Apples Fight Breast Cancer
An apple a day may not only keep the doctor away -- new research shows that it may specifically be helpful in protecting against breast cancer.
Date: 9/28/2009 7:06:57 AM ( 12 y ) ... viewed 3342 times
from Bottom Line's Daily Health News
Apples Fight Breast Cancer
At Cornell University’s department of food science and Institute for Comparative and Environmental Toxicology, researchers randomly divided rats treated with a known mammary carcinogen into different groups, feeding them either low, middle or high doses of Red Delicious apple extracts (the equivalent of one, three and six apples a day in humans, respectively) or a control extract. Rats fed the strongest apple extract experienced the lowest cancer rate (40% developed cancer)... followed by the group fed middle-strength extract (43%)... and the lowest strength extract (59%). In comparison, 71% of those fed the apple-free control extract developed mammary cancer over the 24-week study period. The study appeared in the December 10, 2008, online edition of Journal of Agricultural and Food Chemistry.
WHAT’S THE SECRET?
According to researcher Rui Hai Liu, MD, PhD, associate professor of food science at Cornell University, the study demonstrated not only that apple extracts effectively inhibited the growth of mammary tumors in the rats but that the more administered, the greater the anticancer effect. "Not only did animals treated with apple extract have fewer tumors overall, the tumors were smaller, less likely to be malignant and grew more slowly when compared with tumors in the untreated animals," he said.
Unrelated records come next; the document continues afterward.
(** * jan-api-gateway: provider registry, model cache and completion relay

    A shallow embedding of the Go code of the gateway, followed by the
    properties of its specification.  The embedding has one module per
    package:

    - [GoStrings]: the few functions of Go's [strings] package the code uses;
    - [InferenceModelRegistry]: [inference_model_registry.go], the model
      cache kept in Redis;
    - [ProviderRegistry]: the [ProviderRegistryService] of package [model],
      with the stores it persists to;
    - [CompletionAPI]: the chat completion route;
    - [ProvidersAPI]: the provider listing route;
    - [Base64], [Cache] and [RegistryKeys]: the texts of the cache keys;
    - [DataInitializer]: the setup of the built-in provider at start-up;
    - [ModelProviderRoute]: the provider administration routes.

    The properties of the specification follow in [CacheProperties],
    [RegistryProperties] and [RouteProperties]; further properties of the
    code in [KeyProperties], [CacheBehaviour], [HelperProperties],
    [ServiceProperties], [RelayProperties], [InitializerProperties] and
    [AdminRouteProperties].

    Go strings are byte strings: they are Rocq [string]s, whose characters
    are bytes, and [String.length] is Go's [len].  Stateful code passes its
    state explicitly: the cache for the model registry, the three tables for
    the provider registry. *)

From Stdlib Require Import Ascii NArith ZArith Sorting.Sorted Floats.SpecFloat.
From stdpp Require Import prelude strings pretty gmap.

(** ** Package [strings] *)

Module GoStrings.

(** The white space of [strings.TrimSpace] in the ASCII range: tab, line
    feed, vertical tab, form feed, carriage return and space.  (The
    multi-byte Unicode spaces that Go also trims are outside this
    byte-level embedding.) *)
Definition isSpace (c : ascii) : bool :=
  let n := N_of_ascii c in
  ((9 <=? n) && (n <=? 13) || (n =? 32))%N.

Definition isEmpty (s : string) : bool :=
  match s with EmptyString => true | String _ _ => false end.

Fixpoint TrimLeftSpace (s : string) : string :=
  match s with
  | EmptyString => EmptyString
  | String c s' => if isSpace c then TrimLeftSpace s' else s
  end.

Fixpoint TrimRightSpace (s : string) : string :=
  match s with
  | EmptyString => EmptyString
  | String c s' =>
      let t := TrimRightSpace s' in
      if isSpace c && isEmpty t then EmptyString else String c t
  end.

Definition TrimSpace (s : string) : string := TrimRightSpace (TrimLeftSpace s).

Definition toLowerByte (c : ascii) : ascii :=
  let n := N_of_ascii c in
  if ((65 <=? n) && (n <=? 90))%N then ascii_of_N (n + 32) else c.

Fixpoint ToLower (s : string) : string :=
  match s with
  | EmptyString => EmptyString
  | String c s' => String (toLowerByte c) (ToLower s')
  end.

(** [strings.TrimRight(s, "/")] and [strings.Trim(s, "-")] for a one-byte
    cutset. *)
Fixpoint TrimRightByte (b : ascii) (s : string) : string :=
  match s with
  | EmptyString => EmptyString
  | String c s' =>
      let t := TrimRightByte b s' in
      if bool_decide (c = b) && isEmpty t then EmptyString else String c t
  end.

Fixpoint TrimLeftByte (b : ascii) (s : string) : string :=
  match s with
  | EmptyString => EmptyString
  | String c s' => if bool_decide (c = b) then TrimLeftByte b s' else s
  end.

Definition TrimByte (b : ascii) (s : string) : string :=
  TrimRightByte b (TrimLeftByte b s).

(** [s[n:]] for [n <= len(s)]. *)
Fixpoint drop (n : nat) (s : string) : string :=
  match n, s with
  | O, _ => s
  | S n', String _ s' => drop n' s'
  | S _, EmptyString => EmptyString
  end.

End GoStrings.

(** ** Package [inferencemodelregistry] *)

Module InferenceModelRegistry.
Import GoStrings.

(** [inferencemodel.Model]. *)
Record Model := mkModel {
  ID : string;
  Object : string;
  Created : Z;
  OwnedBy : string
}.

(** The text of a cache entry.  The registry stores JSON only, so an entry
    is given by the Go value its text decodes to: an array of model
    objects, an array of strings, an object of string arrays, [null], or
    any other text (among them the empty string).  [JModels []] and
    [JStrings []] both stand for the text of the empty array.  Strings are
    taken to survive [json.Marshal] and [json.Unmarshal] unchanged, as
    model identifiers and base URLs read from JSON or the environment
    do. *)
Inductive JSONText :=
| JModels (ms : list Model)
| JStrings (ids : list string)
| JEndpoints (m : gmap string (list string))
| JNull
| JOther (raw : string).

(** [json.Unmarshal] into a [[]inferencemodel.Model], a [[]string] and a
    [map[string][]string]; [None] is a decoding error. *)
Definition unmarshalModels (t : JSONText) : option (list Model) :=
  match t with
  | JModels ms => Some ms
  | JStrings [] => Some []
  | JNull => Some []
  | _ => None
  end.

Definition unmarshalStrings (t : JSONText) : option (list string) :=
  match t with
  | JStrings ids => Some ids
  | JModels [] => Some []
  | JNull => Some []
  | _ => None
  end.

Definition unmarshalEndpoints (t : JSONText) : option (gmap string (list string)) :=
  match t with
  | JEndpoints m => Some m
  | JNull => Some ∅
  | _ => None
  end.

Definition isEmptyText (t : JSONText) : bool :=
  match t with JOther raw => isEmpty raw | _ => false end.

(** [json.Marshal] of a slice that is [nil] when nothing was appended. *)
Definition marshalNilableModels (ms : list Model) : JSONText :=
  match ms with [] => JNull | _ => JModels ms end.

(** The keys of package [cache] that the registry uses.  The third one is
    [RegistryEndpointModelsKey + ":" + sanitizeKeyPart(serviceName)]:
    [sanitizeKeyPart] is the unpadded URL-safe base64 encoding, which is
    injective and free of glob characters, so that these keys are indexed
    by the service name and are exactly the keys matching the pattern
    [RegistryEndpointModelsKey + ":*"]. *)
Inductive Key :=
| ModelsCacheKey
| RegistryModelEndpointsKey
| RegistryEndpointModelsKey (serviceName : string).
(** [firstIndexForTerm] finds the least index of the term, or answers 0. *)
Lemma firstIndexForTerm_spec l t :
  log_wf l ->
  (exists e, log_view l !! log_firstIndexForTerm l t = Some e /\ le_Term e = t /\
     forall i e', log_view l !! i = Some e' -> le_Term e' = t -> log_firstIndexForTerm l t <= i)
  \/ (log_firstIndexForTerm l t = 0 /\ forall i e', log_view l !! i = Some e' -> le_Term e' <> t).
Proof.
  intros H. unfold log_firstIndexForTerm. pose proof (wf_contig l H) as Hc. unfold log_view.
  generalize dependent (log_snapshotIndex l). induction (entries l) as [|e es IH]; intros b Hc.
  - right. split; [done|]. intros i e'. simpl. by rewrite lookup_empty.
  - simpl in Hc. destruct Hc as [He Hc]. rewrite map_seqZ_cons. case_match eqn:Ht.
    + left. exists e. rewrite He, lookup_insert_eq. split; [done|]. split; [lia|].
      intros i e'. destruct (decide (b = i)) as [->|]; [lia|].
      rewrite lookup_insert_ne, lookup_map_seqZ_Some by done. lia.
    + destruct (IH (b + 1) Hc) as [(e' & Hl & Ht' & Hmin)|[Hz Hno]].
      * left. exists e'. change (Z.succ b) with (b + 1).
        pose proof Hl as Hl'. apply lookup_map_seqZ_Some in Hl' as [? _].
        rewrite lookup_insert_ne by lia. split; [done|]. split; [done|].
        intros i e''. destruct (decide (b = i)) as [->|].
        -- rewrite lookup_insert_eq. intros ?; simplify_eq. lia.
        -- rewrite lookup_insert_ne by done. apply Hmin.
      * right. split; [done|]. intros i e'. destruct (decide (b = i)) as [->|].
        -- rewrite lookup_insert_eq. intros ?; simplify_eq. lia.
        -- rewrite lookup_insert_ne by done. apply Hno.
Qed.

Lemma lastTerm_view l :
  log_wf l -> exists e, log_view l !! log_lastIndex l = Some e /\ log_lastTerm l = le_Term e.
Proof.
  intros H. pose proof (wf_lastIndex_range l H). pose proof (wf_len l H).
  destruct (proj2 (view_is_Some l H (log_lastIndex l))) as [e He]; [lia|]. exists e. split; [done|].
  rewrite view_lookup, decide_True, (wf_lastIndex l H) in He by lia. unfold log_lastTerm, lenZ in *.
  replace (Z.to_nat (log_snapshotIndex l + Z.of_nat (length (entries l)) - 1 - log_snapshotIndex l))
    with (length (entries l) - 1)%nat in He by lia. by rewrite He.
Qed.

Lemma slice_nil l from to :
  log_wf l -> is_u64 from -> is_u64 to -> to <= from -> log_slice l from to = [].
Proof.
  intros H Hf Ht Hle. apply list_eq. intros k. rewrite slice_lookup by done. cbv zeta.
  rewrite decide_False by lia. done.
Qed.

Lemma slice_cons l from to :
  log_wf l -> is_u64 from -> is_u64 to ->
  log_snapshotIndex l < from -> from < to -> from <= log_lastIndex l ->
  log_slice l from to = log_get l from :: log_slice l (from + 1) to.
Proof.
  intros H Hf Ht Hs Hlt Hle. assert (Hf1 : is_u64 (from + 1)) by (unfold is_u64 in *; lia).
  apply list_eq. intros [|k]; simpl; rewrite slice_lookup by done; cbv zeta.
  - rewrite decide_True, get_view by (done || lia).
    replace (Z.max from (log_snapshotIndex l + 1) + Z.of_nat 0) with from by lia.
    destruct (proj2 (view_is_Some l H from)) as [e ->]; [lia|done].
  - rewrite slice_lookup by done. cbv zeta.
    replace (Z.max from (log_snapshotIndex l + 1) + Z.of_nat (S k))
      with (Z.max (from + 1) (log_snapshotIndex l + 1) + Z.of_nat k) by lia. done.
Qed.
Why are apples so powerful against breast cancer, I wondered? Dr. Liu explained to me that apples are one of the best sources of phenolics and flavonoids, which are phytochemicals (bioactive compounds) that have powerful antioxidant and anti-proliferative (antigrowth) effects in the body. In two previous studies, Dr. Liu and his colleagues discovered that phytochemicals from apples effectively inhibited the growth of human breast cancer cells. In another study, Dr. Liu found that phytochemicals from apple peels inhibited an important inflammation pathway, NFkB, in human breast cancer cells, thereby reducing the proliferation of the cancer.
Dr. Liu told me that although other fruits and vegetables also contain phenolics and flavonoids, apples are one of the best dietary sources of fruit phenolics. In fact, of the top 25 fruits consumed in the US, apples provide 33% of the phenolics that Americans consume annually. "Americans love to eat apples, so it makes sense to encourage them as part of a balanced diet for optimal health," he said, adding that this doesn’t mean anyone should forsake other fruits and vegetables. "It’s clear that regular consumption of fruits, vegetables and whole grains can help to prevent chronic diseases, such as heart disease and cancer," Dr. Liu said.
Rui Hai Liu, MD, PhD, is an associate professor in the department of food science at Cornell University in Ithaca, New York.